Cork event centre worth €80m ‘will still happen’, Coveney says

Public money of €50 million for the 6,000 seater facility remains intact, Minister says

The 6000-seat venue will be built on the site of the former Beamish and Crawford brewery in Cork city centre. File photograph: Daragh Mc Sweeney/Provision

The Government remains fully committed to the €80 million Cork Event Centre and is confident that the 6,000 seat centre will become a reality for the people of Cork and Munster, according to Minister for Foreign Affairs, Simon Coveney.

Mr Coveney acknowledged that construction has been substantially delayed since then taoiseach, Enda Kenny, turned the sod on the project on February 12th 2016 but he was unequivocal in his belief that Cork City Council and its partners, builders BAM and operators, Live Nation would deliver.

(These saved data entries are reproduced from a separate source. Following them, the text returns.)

(* ===== verification/GoFloat.v ===== *)
(** * IEEE 754 arithmetic of Go's [float32] and [float64]

    The source computes with [float32] coordinates and widens to [float64] for
    products, square roots, floors and sums.  Both formats are values of the
    standard library's [spec_float] (sign, mantissa, exponent, with signed
    zeros, infinities and one NaN), with the operations of binary32
    ([prec = 24], [emax = 128]) and binary64 ([prec = 53], [emax = 1024])
    rounding to nearest even.  NaN payloads are not represented: no code of the
    repository looks at them.  Conversions to [int] outside the 64-bit range
    follow the amd64 instruction the release build uses. *)

From Stdlib Require Import ZArith Lia SpecFloat.
From stdpp Require Import base decidable option numbers strings.

Local Open Scope Z_scope.

(** Both formats share a carrier; the operation decides the format. *)
Abbreviation float32 := spec_float.
Abbreviation float64 := spec_float.

#[global] Instance spec_float_eq_dec : EqDecision spec_float.
Proof. solve_decision. Defined.

(** ** Arithmetic *)

Definition f32_add : float32 -> float32 -> float32 := SFadd 24 128.
Definition f32_sub : float32 -> float32 -> float32 := SFsub 24 128.
Definition f32_mul : float32 -> float32 -> float32 := SFmul 24 128.
Definition f32_div : float32 -> float32 -> float32 := SFdiv 24 128.
Definition f64_add : float64 -> float64 -> float64 := SFadd 53 1024.
Definition f64_mul : float64 -> float64 -> float64 := SFmul 53 1024.
Definition f64_div : float64 -> float64 -> float64 := SFdiv 53 1024.
Definition f64_sqrt : float64 -> float64 := SFsqrt 53 1024.
Definition f64_abs : float64 -> float64 := SFabs.

(** Comparisons are the same in both formats and false on NaN. *)
Definition flt : spec_float -> spec_float -> bool := SFltb.
Definition fle : spec_float -> spec_float -> bool := SFleb.
Definition feq : spec_float -> spec_float -> bool := SFeqb.
Definition fgt (x y : spec_float) : bool := SFltb y x.
Definition fge (x y : spec_float) : bool := SFleb y x.

(** ** Conversions *)

Definition f32_zero : float32 := S754_zero false.
Definition f64_zero : float64 := S754_zero false.
Definition f32_one : float32 := binary_normalize 24 128 1 0 false.

(** A numeric constant or an integer converted to a format. *)
Definition f32_of_Z (z : Z) : float32 := binary_normalize 24 128 z 0 false.
Definition f64_of_int (z : Z) : float64 := binary_normalize 53 1024 z 0 false.

(** [float64(x)] of a [float32]: exact. *)
Definition f64_of_f32 (x : float32) : float64 :=
  match x with
  | S754_finite s m e => binary_round 53 1024 s m e
  | _ => x
  end.

(** [float32(x)] of a [float64]: rounds, overflowing to an infinity. *)
Definition f32_of_f64 (x : float64) : float32 :=
  match x with
  | S754_finite s m e => binary_round 24 128 s m e
  | _ => x
  end.

(** The integer below a finite number [± m * 2 ^ e]. *)
Definition floor_Z (s : bool) (m : positive) (e : Z) : Z :=
  let sm := if s then Zneg m else Zpos m in
  Z.shiftl sm e.

(** [math.Floor], [math.Ceil]: zeros, infinities and NaN are fixed points. *)
Definition math_Floor (x : float64) : float64 :=
  match x with
  | S754_finite s m e =>
      if 0 <=? e then x else binary_normalize 53 1024 (floor_Z s m e) 0 false
  | _ => x
  end.

Definition math_Ceil (x : float64) : float64 := SFopp (math_Floor (SFopp x)).

(** [math.IsNaN], [math.IsInf(x, 0)] *)
Definition IsNaN (x : float64) : bool :=
  match x with S754_nan => true | _ => false end.

Definition IsInf (x : float64) : bool :=
  match x with S754_infinity _ => true | _ => false end.

(** [int(x)]: truncates toward zero; a value that does not fit gives the
    "integer indefinite" [-2^63] of the amd64 conversion. *)
Definition int_of_f64 (x : float64) : Z :=
  match x with
  | S754_zero _ => 0
  | S754_finite s m e =>
      let t := Z.shiftl (Zpos m) e in
      let v := if s then - t else t in
      if (- 2 ^ 63 <=? v) && (v <? 2 ^ 63) then v else - 2 ^ 63
  | _ => - 2 ^ 63
  end.

(** A value a client may legitimately report. *)
Definition finite (x : spec_float) : bool :=
  match x with S754_zero _ | S754_finite _ _ _ => true | _ => false end.

(** ** Order *)

(** [SFcompare] is a lexicographic comparison of integer keys, so it inherits
    the order properties of [Z]. *)
Definition fkey (x : spec_float) : option (Z * Z * Z) :=
  match x with
  | S754_nan => None
  | S754_infinity s => Some (if s then -2 else 2, 0, 0)
  | S754_zero _ => Some (0, 0, 0)
  | S754_finite true m e => Some (-1, - e, Zneg m)
  | S754_finite false m e => Some (1, e, Zpos m)
  end.

Definition key_lt (a b : Z * Z * Z) : Prop :=
  let '(r1, e1, m1) := a in
  let '(r2, e2, m2) := b in
  r1 < r2 \/ r1 = r2 /\ (e1 < e2 \/ e1 = e2 /\ m1 < m2).

Lemma SFcompare_key x y :
  match fkey x, fkey y with
  | Some a, Some b =>
      match SFcompare x y with
      | Some Lt => key_lt a b
      | Some Eq => a = b
      | Some Gt => key_lt b a
      | None => False
      end
  | _, _ => SFcompare x y = None
  end.
Proof.
  destruct x as [[]|[]| |[] m e], y as [[]|[]| |[] m' e']; simpl; try done; try lia;
    destruct (Z.compare_spec e e'); simpl; try lia;
    change (Pos.compare_cont Eq m m') with (Pos.compare m m');
    destruct (Pos.compare_spec m m'); simpl; subst; try done; lia.
Qed.

Lemma key_lt_asym a b : key_lt a b -> key_lt b a -> False.
Proof. destruct a as [[??]?], b as [[??]?]. simpl. lia. Qed.

Lemma key_lt_irrefl a : key_lt a a -> False.
Proof. destruct a as [[??]?]. simpl. lia. Qed.

(** The pair of keys a comparison looks at, when neither side is NaN. *)
Lemma fkey_pair x y (Q : (Z * Z * Z) -> (Z * Z * Z) -> Prop) a b :
  fkey x = Some a -> fkey y = Some b ->
  (exists a' b', fkey x = Some a' /\ fkey y = Some b' /\ Q a' b') <-> Q a b.
Proof.
  intros Hx Hy. split.
  - intros (a' & b' & Ha & Hb & HQ). congruence.
  - intros HQ. eauto.
Qed.

Lemma flt_spec x y :
  flt x y = true <-> exists a b, fkey x = Some a /\ fkey y = Some b /\ key_lt a b.
Proof.
  unfold flt, SFltb. pose proof (SFcompare_key x y) as H.
  destruct (fkey x) as [a|] eqn:Hx; [destruct (fkey y) as [b|] eqn:Hy |].
  - rewrite <- Hx, <- Hy, (fkey_pair x y key_lt a b) by done.
    destruct (SFcompare x y) as [[]|]; [subst b | | | done]; split; try done; intros Hlt.
    + by destruct (key_lt_irrefl a).
    + by destruct (key_lt_asym a b).
  - rewrite H. split; [done | intros (?&?&?&?&?); congruence].
  - rewrite H. split; [done | intros (?&?&?&?&?); congruence].
Qed.

Lemma fle_spec x y :
  fle x y = true <->
  exists a b, fkey x = Some a /\ fkey y = Some b /\ (key_lt a b \/ a = b).
Proof.
  unfold fle, SFleb. pose proof (SFcompare_key x y) as H.
  destruct (fkey x) as [a|] eqn:Hx; [destruct (fkey y) as [b|] eqn:Hy |].
  - rewrite <- Hx, <- Hy, (fkey_pair x y (fun a b => key_lt a b \/ a = b) a b) by done.
    destruct (SFcompare x y) as [[]|]; [subst b | | | done]; split; try done; intros Hlt;
      [by right | by left |].
    destruct Hlt as [Hlt | ->]; [by destruct (key_lt_asym a b) | by destruct (key_lt_irrefl b)].
  - rewrite H. split; [done | intros (?&?&?&?&?); congruence].
  - rewrite H. split; [done | intros (?&?&?&?&?); congruence].
Qed.

Lemma flt_trans x y z : flt x y = true -> flt y z = true -> flt x z = true.
Proof.
  rewrite !flt_spec. intros (a & b & Ha & Hb & H1) (b' & c & Hb' & Hc & H2).
  assert (b' = b) as -> by congruence. exists a, c.
  destruct a as [[??]?], b as [[??]?], c as [[??]?]. simpl in *. repeat split; auto; lia.
Qed.

Lemma flt_irrefl x : flt x x = false.
Proof.
  destruct (flt x x) eqn:H; [| done]. apply flt_spec in H as (a & b & H1 & H2 & H).
  assert (b = a) as -> by congruence. destruct a as [[??]?]. simpl in H. lia.
Qed.

Lemma fle_flt_trans x y z : fle x y = true -> flt y z = true -> flt x z = true.
Proof.
  rewrite fle_spec, !flt_spec. intros (a & b & Ha & Hb & H1) (b' & c & Hb' & Hc & H2).
  assert (b' = b) as -> by congruence. exists a, c.
  destruct a as [[??]?], b as [[??]?], c as [[??]?]. simpl in *. repeat split; auto.
  destruct H1; simplify_eq; lia.
Qed.

Lemma not_nan_finite x : IsNaN x || IsInf x = negb (finite x).
Proof. by destruct x. Qed.

(** ** Widening is exact *)

(** The values a [float32] variable can hold. *)
Definition binary32 (x : float32) : Prop := valid_binary 24 128 x = true.

Lemma digits2_pos_shift m k :
  Zpos (digits2_pos (Pos.iter xO m k)) = Zpos (digits2_pos m) + Zpos k.
Proof.
  revert m. induction k as [|k IH] using Pos.peano_ind; intros m; simpl.
  - lia.
  - rewrite Pos.iter_succ. simpl. rewrite Pos2Z.inj_succ, IH. lia.
Qed.

Lemma pos_shift_value m k : Zpos (Pos.iter xO m k) = Zpos m * 2 ^ Zpos k.
Proof.
  induction k as [|k IH] using Pos.peano_ind; [simpl; lia |].
  rewrite Pos.iter_succ, Pos2Z.inj_succ, Z.pow_succ_r by lia.
  change (Zpos (xO (Pos.iter xO m k))) with (2 * Zpos (Pos.iter xO m k)). rewrite IH. lia.
Qed.

Lemma binary32_digits s m e :
  binary32 (S754_finite s m e) ->
  Zpos (digits2_pos m) <= 24 /\ -149 <= e <= 104.
Proof.
  unfold binary32, valid_binary, bounded, canonical_mantissa, fexp, emin.
  rewrite andb_true_iff, Z.eqb_eq, Z.leb_le. lia.
Qed.

Lemma binary_round_aux_exact s m e :
  Zpos (digits2_pos m) = 53 -> -1074 <= e <= 971 ->
  binary_round_aux 53 1024 s (Zpos m) e loc_Exact = S754_finite s m e.
Proof.
  intros Hd He. unfold binary_round_aux, shr_fexp.
  assert (fexp 53 1024 (Zdigits2 (Zpos m) + e) - e = 0) as Hz.
  { simpl Zdigits2. rewrite Hd. unfold fexp, emin. lia. }
  rewrite Hz. simpl. simpl Zdigits2 in Hz. rewrite Hz. simpl.
  destruct (Z.leb_spec e (1024 - 53)); [done | lia].
Qed.

Lemma f64_of_f32_exact s m e :
  binary32 (S754_finite s m e) ->
  exists m' e', f64_of_f32 (S754_finite s m e) = S754_finite s m' e'
    /\ Zpos m' * 2 ^ (e' + 149 + 53) = Zpos m * 2 ^ (e + 149 + 53).
Proof.
  intros H. pose proof (binary32_digits _ _ _ H) as [Hd He].
  simpl. unfold binary_round, shl_align.
  assert (fexp 53 1024 (Zpos (digits2_pos m) + e) = Zpos (digits2_pos m) + e - 53) as Hf.
  { unfold fexp, emin. pose proof (Pos2Z.is_pos (digits2_pos m)). lia. }
  rewrite Hf. destruct (Zpos (digits2_pos m) + e - 53 - e) as [|k|k] eqn:Hk; [lia | lia |].
  rewrite binary_round_aux_exact.
  - eexists _, _. split; [done |].
    rewrite pos_shift_value. pose proof (Pos2Z.is_pos (digits2_pos m)).
    replace (e + 149 + 53) with (Zpos k + (Zpos (digits2_pos m) + e - 53 + 149 + 53)) by lia.
    rewrite (Z.pow_add_r 2 (Zpos k)) by lia. ring.
  - rewrite digits2_pos_shift. lia.
  - pose proof (Pos2Z.is_pos (digits2_pos m)). lia.
Qed.

(** Widening keeps finiteness, so testing the widened value for NaN and
    infinity tests the [float32] itself. *)
Lemma widen_finite x :
  binary32 x -> IsNaN (f64_of_f32 x) || IsInf (f64_of_f32 x) = negb (finite x).
Proof.
  destruct x as [s|s| |s m e]; try done. intros H.
  by destruct (f64_of_f32_exact _ _ _ H) as (m' & e' & -> & _).
Qed.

“I’m obviously very associated with the event centre. I’m very confident that this will still happen. I know people have become sceptical because it has gone on so long, but the €50 million (in public money) that the Government has committed to this project is very much intact,” he said.

Mr Coveney said that the relationship between Cork City Council, BAM and Live Nation was now "actually probably stronger than it has ever been" and he paid tribute to Cork City Council for "a fantastic job in terms of maintaining confidence in this project through Covid."


And Mr Coveney pointed out that, although Live Nation is the second largest events management company in the world, it has been unable to hold any events for nearly 18 months due to Covid and that this has disrupted the business model.

Despite this, Mr Coveney said Live Nation and builders, BAM remain “absolutely committed” to the project on the site of the former Beamish and Crawford on South Main Street, just off the nearby Grand Parade in the heart of Cork city.


Speaking in Cork where he launched the 32nd Cork French Film Festival, Mr Coveney dismissed suggestions that the Government and Cork City Council might opt for a scaled down version of the event centre in order to get the project delivered as quickly as possible.

“As for a scaled-down version of what is planned, I don’t think so - that’s not my understanding, and the €50m million, which is a significant sum of public money, is very based on what has been applied for and what has planning permission and what has been committed to by Live Nation and BAM.

"The whole point of this is that we are building an event centre of real scale in Cork for the first time, and of real quality, which will of course be a centre for Munster and for Ireland, as well as for Cork city centre. It will be a huge part of the revival of Cork and its economy as a city, post-Covid.

“I think it will be a good news story in time - I know people have become cynical about it, and I get that but believe me, the people who matter in terms of decision making around this event centre, the Government, Cork City Council, BAM and Live Nation are still absolutely committed to it.”

Earlier this year, Cork City Council Chief Executive Ann Doherty told The Irish Times that BAM and Live Nation will invest €30 million in the project and the set up a Special Purpose Vehicle (SPV) which will be in receipt of the government grant of €50 million and the SPV will then build the centre.

“The State’s return on its investment isn’t going to be a €50 million payback. The State’s return is going to be in the growth of the city,” said Ms Doherty, adding that BAM will at some point then exit the SPV which will own and operate the centre.